Le Pere Mersenne ayant reçû l’ouvrage attendu depuis tant de tems, voulut satisfaire l’attente de ceux auxquels il l’avoit promis, par l’activité & l’industrie dont il usa pour le leur communiquer. Il en écrivit peu de tems après à M. Descartes, & il lui promit les objections de divers théologiens & philosophes. M. Descartes en parut d’autant plus surpris, qu’il s’étoit persuadé qu’il falloit plus de tems pour remarquer exactement tout ce qui étoit dans son traité, & tout ce qui y manquoit d’essentiel. Le P. Mersenne, pour lui faire voir qu’il n’y avoit ni précipitation, ni négligence dans l’examen qu’il en faisoit faire, lui manda qu’on avoit déjà remarqué que dans un traité qu’on croyoit fait exprès pour prouver l’immortalité de l’ame, il n’avoit pas dit un mot de cette immortalité. M. Descartes lui répondit sur le champ, qu’on ne devoit pas s’en étonner ; qu’il ne pouvoit pas démontrer que Dieu ne puisse anéantir l’ame de l’homme, mais seulement qu’elle est d’une nature entierement distincte de celle du corps, & par conséquent qu’elle n’est point sujette à mourir avec lui ; que c’étoit-là tout ce qu’il croyoit être requis pour établir la religion, & que c’étoit aussi tout ce qu’il s’étoit proposé de prouver. Pour détromper ceux qui pensoient autrement, il fit changer le titre du second chapitre, ou de la seconde Méditation, qui portoit de mente humanâ en général ; au lieu dequoi il fit mettre, de naturâ mentis humanæ, quod ipsa sit notior quam corpus, afin qu’on ne crût pas qu’il eût voulu y démontrer son immortalité.

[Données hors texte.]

Lemma message_reaches_its_servers_witness :
  ∃ subs, serveAll map_to_list [] demoServers [] = (subs, None) ∧
    (∀ rs, routes subs (subject_of (KNode 2 7)) rs → rs = [(2, 7)]) ∧
    (∀ rs, routes subs (subject_of (KBroadcast 2)) rs → rs ≡ₚ [(2, 1); (2, 7)]) ∧
    ∀ rs, routes subs (subject_of (KAny 2)) rs → ∃ i, rs = [(2, i)].
Proof.
  destruct (serveAll map_to_list [] demoServers []) as [subs err] eqn:E.
  assert (Hd : NoDup demoServers) by dec. assert (Hok : Forall srvOk demoServers).
  { unfold demoServers. rewrite !Forall_cons. split; [by apply (srvOk_intro 2 1 "Game")|]. split; [by apply (srvOk_intro 2 7 "Game")|].
    split; [by apply (srvOk_intro 0 1 "Gateway")|done]. }
  assert (Hm : ∀ m : gmap string string, map_to_list m ≡ₚ map_to_list m) by done.
  pose proof (λ k rs (Hk : in_table k) (Hn : known_key k), message_reaches_its_servers map_to_list demoServers k subs err rs Hm Hd Hok Hk Hn E) as H.
  assert (Hgame : known 2) by (exists "Game"; reflexivity).
  exists subs. assert (err = None) as ->; [|split; [done|]; splits].
  - destruct (serveAll_ok map_to_list [] demoServers [] Hm ltac:(constructor) Hok) as (s & E' & _). congruence.
  - intros rs Hr. destruct (H (KNode 2 7) rs ltac:(reflexivity) Hgame Hr) as [_ Hx]. exact Hx.
  - intros rs Hr. destruct (H (KBroadcast 2) rs ltac:(reflexivity) Hgame Hr) as [_ Hx]. exact Hx.
  - intros rs Hr. destruct (H (KAny 2) rs ltac:(reflexivity) Hgame Hr) as [_ [[Hx _]|([t i] & -> & _ & Ht)]]; [by vm_compute in Hx|].
    cbn in Ht. subst t. by exists i.
Defined.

Huit jours après, M. Descartes envoya au P. Mersenne un abregé des principaux points qui touchoient Dieu & l’ame, pour servir d’argument à tout l’ouvrage. Il lui permit de le faire imprimer par forme de sommaire à la tête du Traité, afin que ceux qui aimoient à trouver en un même lieu tout ce qu’ils cherchoient, pussent voir en raccourci tout ce que contenoit l’ouvrage, qu’il crut devoir partager en six Méditations.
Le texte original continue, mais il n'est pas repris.